**Task item:**
Starting at the top of the entries, restate word for word each line up to and including the one with "rewrite elem_of_cons in".

Dataset items
☆ ☆ ☆ ☆ ☆

Lemma move_vault_undone i b r : BoxRepo.confirmed r !! as_box_id b = None -> BoxRepo.spent r !! i = None ->
  let r' := BoxRepo.spec_remove (as_box_id b) (BoxRepo.spec_unspend i (move_vault i b r)) in
  BoxRepo.confirmed r' = BoxRepo.confirmed r /\ BoxRepo.spent r' = BoxRepo.spent r /\ BoxRepo.predicted r' = BoxRepo.predicted r.
Proof.
  intros Hb Hi. unfold BoxRepo.spec_remove, BoxRepo.spec_unspend, move_vault, BoxRepo.spec_put_confirmed. cbn.
  rewrite lookup_insert_eq. cbn. split_and!; [by rewrite delete_insert_id|by rewrite delete_insert_id|done].
Qed.

Abbreviation WRepo := (BoxRepo.Repo (B := ErgoBox) (I := BoxId)).

Lemma put_all_index (l : list ErgoBox) (r : WRepo) i :
  i ∈ bx_id <$> l \/ BoxRepo.index r !! i = Some (BoxRepo.Confirmed, i) ->
  BoxRepo.index (foldl (fun r bx => BoxRepo.spec_put_confirmed bx_id bx r) r l) !! i = Some (BoxRepo.Confirmed, i).
Proof.
  revert r. induction l as [|bx l IH]; intros r Hi; cbn [foldl fmap list_fmap] in *; [set_solver|]. apply IH.
  rewrite elem_of_cons in Hi. destruct (decide (i = bx_id bx)) as [->|Hne]; [right; apply lookup_insert_eq|].
  destruct Hi as [[?|?]|Hi]; [done|by left|right]. cbn. by rewrite lookup_insert_ne.
Qed.

Definition removed (r : WRepo) (i : BoxId) : Prop := BoxRepo.index r !! i = None /\ BoxRepo.confirmed r !! i = None.

Lemma spec_remove_removed (r : WRepo) i j : removed r i \/ (BoxRepo.index r !! i = Some (BoxRepo.Confirmed, i)) ->
  removed (BoxRepo.spec_remove j r) i \/ (i <> j /\ BoxRepo.index (BoxRepo.spec_remove j r) !! i = Some (BoxRepo.Confirmed, i)).
Proof.
  unfold BoxRepo.spec_remove, removed. intros Hi. destruct (decide (i = j)) as [<-|Hne].
  - left. destruct Hi as [[Hi Hc]|Hi]; rewrite Hi; [done|]. cbn. by rewrite !lookup_delete_eq.
  - destruct (BoxRepo.index r !! j) as [[[] k]|]; cbn; rewrite ?lookup_delete_ne by done; naive_solver.
Qed.

Lemma remove_all_removed (l : list ErgoBox) (r : WRepo) i : i ∈ bx_id <$> l -> removed r i \/ BoxRepo.index r !! i = Some (BoxRepo.Confirmed, i) ->
  removed (foldl (fun r bx => BoxRepo.spec_remove (bx_id bx) r) r l) i.
Proof.
  assert (forall l r, removed r i -> removed (foldl (fun r bx => BoxRepo.spec_remove (bx_id bx) r) r l) i) as Hkeep.
  { clear. induction l as [|bx l IH]; intros r Hr; [done|]. cbn. apply IH. unfold removed, BoxRepo.spec_remove in *.
    destruct (BoxRepo.index r !! bx_id bx) as [[[] k]|]; cbn; destruct Hr; try done; split; try done; rewrite ?lookup_delete_None; auto. }
  revert r. induction l as [|bx l IH]; intros r Hi Hr; [by apply elem_of_nil in Hi|]. cbn [foldl].
  destruct (spec_remove_removed r i (bx_id bx) Hr) as [Hg|[Hne Hg]]; [by apply Hkeep|].
  rewrite fmap_cons, elem_of_cons in Hi. apply IH; [by destruct Hi|by right].
Qed.
(* ===== verification/ErgoSamples.v ===== *)
(** * Instances for the Ergo connector

    Concrete instances of the interfaces of the Ergo connector: the field of
    two elements as a curve, digests that count, a library of boxes, stores
    with their codecs, and a connector with a committee, a vault and deposits.
    The theorems about the connector and the contracts are applied to them. *)

From S2P Require Import SigmaAggregation Ledger Crypto SigmaCrypto Algebra Prelude KvStore RetryScheduler ErgoStores ErgoBoxes ErgoContracts ErgoCells ContractSafety ErgoTx VaultSelection ErgoConnector ErgoSafety ErgoSync.

(** ** Cryptography *)

Definition bit_byte (p : bool) : Z := if p then 1%Z else 0%Z.

(** The field of two elements; the bytes of a scalar have its parity. *)
#[export] Instance bit_curve : Curve := {|
  Scalar := bool; Point := bool; s0 := false; s1 := true; sadd := xorb; smul := andb; ssub := xorb; sopp := id;
  identity := false; generator := true; padd := xorb; psub := xorb; pmul := andb;
  scalar_from_bytes b := Some (Z.odd (be_value b));
  scalar_to_bytes s := be_bytes 32 (if s then 2 ^ 128 + 1 else 2 ^ 128 + 2);
  sec1_bytes p := [bit_byte p];
|}.

#[export] Instance bit_curve_laws : CurveLaws bit_curve.
Proof.
  split; [split|..]; try (repeat (intros []); done).
  by intros [] Hs.
Qed.

#[export] Instance bit_scalars : ScalarInts (C := bit_curve) := Z.odd.

#[export] Instance bit_scalars_laws : ScalarIntsLaws (C := bit_curve).
Proof.
  split; [done|..].
  - intros m n. apply Z.odd_add.
  - intros m n. apply Z.odd_mul.
  - by intros b s [= <-].
Qed.

#[export] Instance bit_bytes_laws : ScalarBytesLaws (C := bit_curve).
Proof.
  split.
  - intros s. split; [apply be_bytes_length|apply be_bytes_byte].
  - by intros [].
Qed.

#[export] Instance counting_blake2b : Blake2b := fun m => be_bytes 32 (2 * Z.of_nat (length m) + 1).
#[export] Instance counting_sha256 : Sha256 := fun m => be_bytes 32 (2 * Z.of_nat (length m) + 1).

#[export] Instance counting_digests : Digests32.
Proof. split; intros m; (split; [apply be_bytes_length|apply be_bytes_byte]). Qed.

#[export] Instance bit_schnorr : Schnorr (C := bit_curve) := {|
  SchnorrSig := unit; schnorr_sign _ _ := tt; schnorr_verify _ _ _ := true; even_y _ := true;
|}.

#[export] Instance bit_schnorr_bytes : SchnorrBytes (SG := bit_schnorr) :=
  {| signature_bytes _ := replicate 64 1%Z; verifying_key_bytes p := [bit_byte p]; is_field_element _ := true |}.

☆ ☆ ☆ ☆ ☆

**Written answer:**
Lemma move_vault_undone i b r : BoxRepo.confirmed r !! as_box_id b = None -> BoxRepo.spent r !! i = None ->
  let r' := BoxRepo.spec_remove (as_box_id b) (BoxRepo.spec_unspend i (move_vault i b r)) in
  BoxRepo.confirmed r' = BoxRepo.confirmed r /\ BoxRepo.spent r' = BoxRepo.spent r /\ BoxRepo.predicted r' = BoxRepo.predicted r.
Proof.
  intros Hb Hi. unfold BoxRepo.spec_remove, BoxRepo.spec_unspend, move_vault, BoxRepo.spec_put_confirmed. cbn.
  rewrite lookup_insert_eq. cbn. split_and!; [by rewrite delete_insert_id|by rewrite delete_insert_id|done].
Qed.

Abbreviation WRepo := (BoxRepo.Repo (B := ErgoBox) (I := BoxId)).

Lemma put_all_index (l : list ErgoBox) (r : WRepo) i :
  i ∈ bx_id <$> l \/ BoxRepo.index r !! i = Some (BoxRepo.Confirmed, i) ->
  BoxRepo.index (foldl (fun r bx => BoxRepo.spec_put_confirmed bx_id bx r) r l) !! i = Some (BoxRepo.Confirmed, i).
Proof.
  revert r. induction l as [|bx l IH]; intros r Hi; cbn [foldl fmap list_fmap] in *; [set_solver|]. apply IH.
  rewrite elem_of_cons in Hi. destruct (decide (i = bx_id bx)) as [->|Hne]; [right; apply lookup_insert_eq|].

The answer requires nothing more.